I was in College training for ministry during the Promise Keepers years. As a minister interacting with different families, I realized that the PK model didn’t work for every guy (and fewer gals). I loved the subject though and I read everything from “Wild at Heart” to Lads Mags. There was little doubt for me that masculinity was changing even in my lifetime. This was obvious at every level from my Family Reunions to the Church’s men’s retriets and Pastor Conferences to the missions trips we went on to other countries.

The best resource that I ever found was a book called “King, Warrior, Magician, Lover: the archetypes of a man“. It is written from a Jungian perspective and it is powerful powerful stuff.

I have been saying for a long time that something is in the air. Part of it is the divorce culture, part of it is the feminist revolution, part of it is the medium of media (video games and internet) and part of it is the economy-work force.  But something is up.I try to keep my eyes out, and in the past decade I have seen some really interesting stuff. There was a study a couple of years ago about how guy’s Christmas lists  were the exact same whether they were 35 or 18.  This was the first time that had happened since  researchers started tracking such things. The point was that a man in his mid-thirties should be after very different things than a young man just out of high school. (I think that video games were the top thing on both lists)
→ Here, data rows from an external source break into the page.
(* ===== verification/Build.v ===== *)
(** * Building the handshake state

    Models the functions of u_conn.go that turn the configuration, the preset and
    the session of a uTLS client into a hello: [uLoadSession], [uApplyPatch] and
    [buildHandshakeState], and the calls by which a user gives a connection a
    session or a cache. *)

From S2P Require Import Prelude Cryptobyte Common Config Negotiation Codec Buffer KeySchedule Names Quic Messages Ticket Caches ClientHello Public Extensions PreSharedKey ECH GreaseECH Marshal Shuffle Parrots Session Preset Apply.

#[local] Existing Instance M_ret.
#[local] Existing Instance M_bind.

Section Client.
Context {X : X509} {V : X509Verify X} {C : Cryptobyte} {K : Crypto} {I : ClientSessionCache (session.ptr X)} {Ks : Keys}.

(** The spare capacity of a [bytes.Buffer], see Marshal; the fallback mode of
    Encrypted ClientHello, see Apply. *)
Context (spare : bytes -> bytes) (useFallbackMode : bool).

(** ** Building the handshake state *)

(** The parameters of [makeClientHello] and of the randomized presets, and the
    randomness of the preset. *)
Context (hardware : bool) (supported : list cipherSuite.t)
        (generateRandomizedSpec : ClientHelloID.t -> bytes -> list bytes -> ClientHelloID.t * outcome (res (@spec X))) (r_preset : parrot_rand).

Abbreviation ApplyConfig := (ApplyConfig spare).
Abbreviation MarshalClientHello := (MarshalClientHello spare useFallbackMode hardware supported).

Definition uLoadSession (now : Z) : M (option gerror) :=
  cfg ← get config;
  ca ← get sessionCache;
  if cfg.(Config.SessionTicketsDisabled) || negb (non_nil ca) then ret None else
  r ← get shouldLoadSession;
  match r with
  | shouldReturn => ret None
  | shouldSetTicket => setSessionTicketToUConn ;; ret None
  | shouldSetPsk => setPskToUConn ;; ret None
  | shouldLoad =>
      h ← get (fun c => (getPrivatePtr (hello c)).2);
      utlsAboutToLoadSession ;;
      r ← loadSession now h;
      (* the private hello stays cached in the public one, which refers to it *)
      modify (set_hello (PubClientHelloMsg.set_cachedPrivateHello (Some r.(ld_hello)))) ;;
      match r.(ld_session), r.(ld_err) with
      | Some s, None =>
          (if s.(session.state).(SessionState.version) =? VersionTLS12 then
             initSessionTicketExt s s.(session.state).(SessionState.ticket) ;; setSessionTicketToUConn
           else
             earlySecret ← deref r.(ld_earlySecret);
             initPskExt s earlySecret r.(ld_binderKey) r.(ld_hello).(clientHelloMsg.pskIdentities) ;;
             should ← get shouldUpdateBinders;
             if (should : bool) then
               setPskToUConn ;;
               modify (set_pskBinderKey r.(ld_binderKey)) ;;
               modify (set_pskCipherSuite (cipherSuiteTLS13ByID s.(session.state).(SessionState.cipherSuite)))
             else ret tt) ;; ret None
      | _, err => ret err
      end
  end.

Definition raw_len (c : conn) : Z := len (default [] (hello c).(PubClientHelloMsg.Raw)).

Definition uApplyPatch : M unit :=
  helloLen ← get raw_len;
  should ← get shouldUpdateBinders;
  (if (should : bool) then updateBinders ;; setPskToUConn else ret tt) ;;
  uAssert (fun c => helloLen =? raw_len c).

Definition is_SNI (x : Ext X) : bool := match x with SNI _ => true | _ => false end.
Fixpoint without_SNI (ls : list nat) : M (list nat) :=
  match ls with
  | [] => ret []
  | l :: ls =>
      x ← object l;
      filteredExts ← without_SNI ls;
      ret (if is_SNI x then filteredExts else l :: filteredExts)
  end.
Definition removeSNIExtension : M unit :=
  ls ← get Exts; filteredExts ← without_SNI ls; modify (set_Exts filteredExts).

(** The preset of the connection, without the server name when it is omitted. *)
Definition apply_preset : M (option gerror) :=
  id ← get ClientHelloID;
  unless (applyPresetByID hardware supported generateRandomizedSpec id r_preset) (
    omit ← get omitSNIExtension;
    (if (omit : bool) then removeSNIExtension else ret tt) ;; ret None).

(** The hello of Go's own stack. *)
Definition build_golang : M (option gerror) :=
  m ← makeClientHello hardware supported;
  match m with
  | inl err => ret (Some err)
  | inr (h, keySharePrivate, ech) =>
      modify (set_hello (fun _ => getPublicPtr h)) ;;
      modify (set_KeyShareKeys (KeySharePrivateKeys.ToPublic <$> keySharePrivate)) ;;
      modify (set_echCtx ech) ;;
      modify (set_status BuildByGoTLS) ;; ret None
  end.

Definition buildHandshakeState (now : Z) (load : bool) : M (option gerror) :=
  id ← get ClientHelloID;
  status ← get clientHelloBuildStatus;
  if decide (id = HelloGolang) then
    if decide (status = BuildByGoTLS) then ret None else
    uAssert (fun _ => bool_decide (status = NotBuilt)) ;; build_golang
  else
    uAssert (fun _ => bool_decide (status ∈ [BuildByUtls; NotBuilt])) ;;
    unless (if decide (status = NotBuilt) then apply_preset else ret None) (
    unless ApplyConfig (
    unless (if load then uLoadSession now else ret None) (
    status ← get clientHelloBuildStatus;
    unless (if decide (status = BuildByUtls) then ret None else MarshalClientHello) (
    (if load then uApplyPatch ;; finalCheck else ret tt) ;;
    modify (set_status BuildByUtls) ;; ret None)))).

Definition BuildHandshakeState (now : Z) : M (option gerror) := buildHandshakeState now true.
Definition BuildHandshakeStateWithoutSession (now : Z) : M (option gerror) := buildHandshakeState now false.

(** ** The calls of the user *)

Definition errSessionDisabled (f : string) : gerror := ErrorNew ("tls: " ++ f ++ " failed: session is disabled").

Definition session_disabled (c : conn) : bool :=
  (config c).(Config.SessionTicketsDisabled) || negb (non_nil c.(sessionCache)).

Definition SetSessionTicketExtension (l : option nat) : M (option gerror) :=
  disabled ← get session_disabled;
  if (disabled : bool) then ret (Some (errSessionDisabled "SetSessionTicketExtension")) else
  match l with None => ret None | Some l => overrideSessionTicketExt l end.

Definition SetPskExtension (l : option nat) : M (option gerror) :=
  disabled ← get session_disabled;
  if (disabled : bool) then ret (Some (errSessionDisabled "SetPskExtension")) else
  match l with
  | None => ret None
  | Some l => modify (set_hello (PubClientHelloMsg.set_TicketSupported true)) ;; overridePskExt l
  end.

(** A new extension object at the free address [l]. *)
Definition SetSessionState (l : nat) (s : option (session.ptr X)) : M (option gerror) :=
  let ext := match s with
    | Some s => SessionTicketExtension.Mk (Some s) (default [] s.(session.state).(SessionState.ticket)) true
    | None => SessionTicketExtension.Mk None [] true
    end in
  update l (SessionTicket ext) ;; SetSessionTicketExtension (Some l).

Definition SetSessionCache (ca : option I.(cache)) : M unit :=
  modify (fun c => set_hello (PubClientHelloMsg.set_TicketSupported true) (set_sessionCache ca c)).

Definition SetClientRandom (r : bytes) : M (option gerror) :=
  if negb (len r =? 32) then ret (Some (Errorf "Incorrect client random length! Expected: 32, got: " [len r]))
  else modify (set_hello (PubClientHelloMsg.set_Random r)) ;; ret None.

Fixpoint name_exts (hname : bytes) (ls : list nat) : M unit :=
  match ls with
  | [] => ret tt
  | l :: ls =>
      x ← object l;
      (match x with SNI _ => update l (SNI (SNIExtension.Mk hname)) | _ => ret tt end) ;;
      name_exts hname ls
  end.
Definition SetSNI (sni : bytes) : M unit :=
  let hname := hostnameInSNI sni in
  modify (fun c => set_uc (config_set (Config.set_ServerName hname) c.(uc)) c) ;;
  ls ← get Exts;
  name_exts hname ls.

Definition RemoveSNIExtension : M (option gerror) :=
  id ← get ClientHelloID;
  if decide (id = HelloGolang)
  then ret (Some (ErrorNew "cannot call RemoveSNIExtension on a UConn with a HelloGolang ClientHelloID"))
  else modify (set_omitSNIExtension true) ;; ret None.

(** ** A new connection *)

(** [&PubClientHelloMsg{}] *)
Definition empty_hello : PubClientHelloMsg.t :=
  PubClientHelloMsg.Mk None 0 [] [] [] [] false [] false false false [] [] false [] [] [] false [] [] [] [] [] false [] [] [] None None [].

(** The session cache is a field of the configuration; the remote address, the
    state of the random source and the draws of a trust anchor extension come from
    outside. *)
Definition UClient (config : Config.t) (ca : option I.(cache)) (addr : option bytes) (r : reader) (draws : list (option Z))
    (clientHelloID : ClientHelloID.t) : conn :=
  MkConn (UConn.Mk config empty_hello [] 0 (replicate 12 x00) draws) ca addr r clientHelloID None (replicate ssl_grease_seed_len 0) [] ∅
    sessionController.newSessionController NotBuilt
    (config.(Config.PreferSkipResumptionOnNilExtension) || negb (bool_decide (clientHelloID.(ClientHelloID.Client) = helloCustom)))
    false None None None [] [] [] None.
End Client.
In last weekend’s LA Times there was a fascinating article called Day of the Lout. It detailed a pretty fascinating shift in the media. We have always had funny snapshots like “Failure to Launch” about men who refuse to grow up. That is not what this is about.  See, always in the past – it was still primarily about chasing women. Even in a genre like Buddy Films there was a pervasive interest in women.
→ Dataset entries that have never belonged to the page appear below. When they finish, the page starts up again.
(* ===== verification/Client13.v ===== *)
(** * The TLS 1.3 handshake of a client

    Models handshake_client_tls13.go and the uTLS parts of it in
    u_handshake_client.go: the checks of the ServerHello, the HelloRetryRequest, the
    confirmation of Encrypted ClientHello, the key schedule, the parameters, the
    certificate (compressed or not) and the Finished message of the server, and the
    answer of the client; and what is done with a session ticket.

    Hash states are the bytes written to them.  The objects [hs.hello] and
    [hs.echContext.innerHello] are changed in place, where the code changes them. *)

From S2P Require Import Prelude Cryptobyte Common Config Negotiation Codec Buffer KeySchedule Record Names Messages RawMessages ServerHello ClientHello Ticket Caches Public Extensions PreSharedKey Handshake Conn ECH GreaseECH Marshal Shuffle Parrots Session Preset Apply Auth KeyAgreement Peer.

(** ** Constants *)

Definition helloRetryRequestRandom : bytes := map u8 [
  0xCF; 0x21; 0xAD; 0x74; 0xE5; 0x9A; 0x61; 0x11;
  0xBE; 0x1D; 0x8C; 0x02; 0x1E; 0x65; 0xB8; 0x91;
  0xC2; 0xA2; 0x11; 0x16; 0x7A; 0xBB; 0x8C; 0x5E;
  0x07; 0x9E; 0x09; 0xE2; 0xC8; 0xA8; 0x33; 0x9C].
Definition QUICEncryptionLevelHandshake : Z := 2.
Definition QUICEncryptionLevelApplication : Z := 3.
Definition keyLogLabelClientHandshake : string := "CLIENT_HANDSHAKE_TRAFFIC_SECRET".
Definition keyLogLabelServerHandshake : string := "SERVER_HANDSHAKE_TRAFFIC_SECRET".
Definition keyLogLabelClientTraffic : string := "CLIENT_TRAFFIC_SECRET_0".
Definition keyLogLabelServerTraffic : string := "SERVER_TRAFFIC_SECRET_0".
Definition CertCompressionZstd : Z := 0x0003.
Definition maxSessionTicketLifetime : Z := 7 * 24 * 3600 * second.
Definition x25519PublicKeySize : Z := 32.
Definition mlkem_CiphertextSize768 : Z := 1088.

(** ** Parameters *)

(** The decompressors: a reader that is opened, and its first [Read] into a buffer of
    the given length. *)
Class Decompressors := {
  brotli_Read : bytes -> Z -> bytes * option gerror;
  zlib_NewReader : bytes -> res (Z -> bytes * option gerror);
  zstd_NewReader : bytes -> res (Z -> bytes * option gerror)
}.

(** ** The state *)

Module clientHandshakeStateTLS13.
Record t {Cs : Ciphers} {Ks : Keys} {X : X509} {I : ClientSessionCache (session.ptr X)} := Mk {
  c : tlsConn.t;
  serverHello : serverHelloMsg.t;
  hello : clientHelloMsg.t;
  keyShareKeys : option keySharePrivateKeys.t;
  session : option (session.ptr X);
  earlySecret : option tls13.EarlySecret;
  binderKey : bytes;
  certReq : option certificateRequestMsgTLS13.t;
  usingPSK : bool;
  sentDummyCCS : bool;
  suite : option cipherSuiteTLS13.t;
  transcript : bytes;
  masterSecret : option tls13.MasterSecret;
  trafficSecret : bytes;
  echContext : option echContext.t;
  uconn : option Session.conn
}.
#[global] Arguments t {Cs Ks X I}.
#[global] Arguments Mk {Cs Ks X I}.
Section Set_.
Context {Cs : Ciphers} {Ks : Keys} {X : X509} {I : ClientSessionCache (session.ptr X)}.
Definition set_c (v : tlsConn.t) (s : t) : t :=
  Mk v s.(serverHello) s.(hello) s.(keyShareKeys) s.(session) s.(earlySecret) s.(binderKey)
    s.(certReq) s.(usingPSK) s.(sentDummyCCS) s.(suite) s.(transcript) s.(masterSecret)
    s.(trafficSecret) s.(echContext) s.(uconn).
Definition set_serverHello (v : serverHelloMsg.t) (s : t) : t :=
  Mk s.(c) v s.(hello) s.(keyShareKeys) s.(session) s.(earlySecret) s.(binderKey) s.(certReq)
    s.(usingPSK) s.(sentDummyCCS) s.(suite) s.(transcript) s.(masterSecret) s.(trafficSecret)
    s.(echContext) s.(uconn).
Definition set_hello (v : clientHelloMsg.t) (s : t) : t :=
  Mk s.(c) s.(serverHello) v s.(keyShareKeys) s.(session) s.(earlySecret) s.(binderKey) s.(certReq)
    s.(usingPSK) s.(sentDummyCCS) s.(suite) s.(transcript) s.(masterSecret) s.(trafficSecret)
    s.(echContext) s.(uconn).
Definition set_keyShareKeys (v : option keySharePrivateKeys.t) (s : t) : t :=
  Mk s.(c) s.(serverHello) s.(hello) v s.(session) s.(earlySecret) s.(binderKey) s.(certReq)
    s.(usingPSK) s.(sentDummyCCS) s.(suite) s.(transcript) s.(masterSecret) s.(trafficSecret)
    s.(echContext) s.(uconn).
Definition set_session (v : option (session.ptr X)) (s : t) : t :=
  Mk s.(c) s.(serverHello) s.(hello) s.(keyShareKeys) v s.(earlySecret) s.(binderKey) s.(certReq)
    s.(usingPSK) s.(sentDummyCCS) s.(suite) s.(transcript) s.(masterSecret) s.(trafficSecret)
    s.(echContext) s.(uconn).
Definition set_earlySecret (v : option tls13.EarlySecret) (s : t) : t :=
  Mk s.(c) s.(serverHello) s.(hello) s.(keyShareKeys) s.(session) v s.(binderKey) s.(certReq)
    s.(usingPSK) s.(sentDummyCCS) s.(suite) s.(transcript) s.(masterSecret) s.(trafficSecret)
    s.(echContext) s.(uconn).
Definition set_binderKey (v : bytes) (s : t) : t :=
  Mk s.(c) s.(serverHello) s.(hello) s.(keyShareKeys) s.(session) s.(earlySecret) v s.(certReq)
    s.(usingPSK) s.(sentDummyCCS) s.(suite) s.(transcript) s.(masterSecret) s.(trafficSecret)
    s.(echContext) s.(uconn).
Definition set_certReq (v : option certificateRequestMsgTLS13.t) (s : t) : t :=
  Mk s.(c) s.(serverHello) s.(hello) s.(keyShareKeys) s.(session) s.(earlySecret) s.(binderKey) v
    s.(usingPSK) s.(sentDummyCCS) s.(suite) s.(transcript) s.(masterSecret) s.(trafficSecret)
    s.(echContext) s.(uconn).
Definition set_usingPSK (v : bool) (s : t) : t :=
  Mk s.(c) s.(serverHello) s.(hello) s.(keyShareKeys) s.(session) s.(earlySecret) s.(binderKey)
    s.(certReq) v s.(sentDummyCCS) s.(suite) s.(transcript) s.(masterSecret) s.(trafficSecret)
    s.(echContext) s.(uconn).
Definition set_sentDummyCCS (v : bool) (s : t) : t :=
  Mk s.(c) s.(serverHello) s.(hello) s.(keyShareKeys) s.(session) s.(earlySecret) s.(binderKey)
    s.(certReq) s.(usingPSK) v s.(suite) s.(transcript) s.(masterSecret) s.(trafficSecret)
    s.(echContext) s.(uconn).
Definition set_suite (v : option cipherSuiteTLS13.t) (s : t) : t :=
  Mk s.(c) s.(serverHello) s.(hello) s.(keyShareKeys) s.(session) s.(earlySecret) s.(binderKey)
    s.(certReq) s.(usingPSK) s.(sentDummyCCS) v s.(transcript) s.(masterSecret) s.(trafficSecret)
    s.(echContext) s.(uconn).
Definition set_transcript (v : bytes) (s : t) : t :=
  Mk s.(c) s.(serverHello) s.(hello) s.(keyShareKeys) s.(session) s.(earlySecret) s.(binderKey)
    s.(certReq) s.(usingPSK) s.(sentDummyCCS) s.(suite) v s.(masterSecret) s.(trafficSecret)
    s.(echContext) s.(uconn).
Definition set_masterSecret (v : option tls13.MasterSecret) (s : t) : t :=
  Mk s.(c) s.(serverHello) s.(hello) s.(keyShareKeys) s.(session) s.(earlySecret) s.(binderKey)
    s.(certReq) s.(usingPSK) s.(sentDummyCCS) s.(suite) s.(transcript) v s.(trafficSecret)
    s.(echContext) s.(uconn).
Definition set_trafficSecret (v : bytes) (s : t) : t :=
  Mk s.(c) s.(serverHello) s.(hello) s.(keyShareKeys) s.(session) s.(earlySecret) s.(binderKey)
    s.(certReq) s.(usingPSK) s.(sentDummyCCS) s.(suite) s.(transcript) s.(masterSecret) v
    s.(echContext) s.(uconn).
Definition set_echContext (v : option echContext.t) (s : t) : t :=
  Mk s.(c) s.(serverHello) s.(hello) s.(keyShareKeys) s.(session) s.(earlySecret) s.(binderKey)
    s.(certReq) s.(usingPSK) s.(sentDummyCCS) s.(suite) s.(transcript) s.(masterSecret)
    s.(trafficSecret) v s.(uconn).
Definition set_uconn (v : option Session.conn) (s : t) : t :=
  Mk s.(c) s.(serverHello) s.(hello) s.(keyShareKeys) s.(session) s.(earlySecret) s.(binderKey)
    s.(certReq) s.(usingPSK) s.(sentDummyCCS) s.(suite) s.(transcript) s.(masterSecret)
    s.(trafficSecret) s.(echContext) v.
End Set_.
End clientHandshakeStateTLS13.

Section Ops.
Context {C : Cryptobyte} {Cs : Ciphers} {K : Crypto} {Ks : Keys} {S : Signing Ks} {X : X509} {V : X509Verify X} {XK : X509Keys X S} {XC : X509Chains X S}
  {I : ClientSessionCache (session.ptr X)} {E_ : KeyExchange Ks} {D : Decompressors}.
Import clientHandshakeStateTLS13.
Abbreviation hs_t := clientHandshakeStateTLS13.t.

(** The rest of the configuration, the time, the address of the peer, [suite.aead],
    and for uTLS the spare capacity of a buffer, the fallback mode of Encrypted
    ClientHello and [newPRNG] with one draw of [Intn]. *)
Context (hk : hooks Ks S X XC) (now : Z) (RemoteAddr : option bytes) (newAead : cipherSuiteTLS13.t -> bytes -> bytes -> outcome aead)
  (spare : bytes -> bytes) (useFallbackMode : bool) (newPRNG_Intn : Z -> res Z).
That is the difference here

Louts luxuriate in their lack of sophistication. Louts travel in packs or just hang out with one another. Louts dress in T-shirts and jeans and eschew fashion. Louts guzzle beer rather than sip wine, and they are most likely to be spotted in bars or lounging on living room couches watching football. Louts don’t talk feelings; they talk sports and beer. Louts have few needs and no shackles. Above all, louts may ogle women and snicker about them, but women are pointedly never their top priority. At most, women are objects, just like in the old days. That’s the revenge part. Louts don’t have to make any concessions to women. Louts barely need women. Just give a lout a Bud and his buds and he’s happy.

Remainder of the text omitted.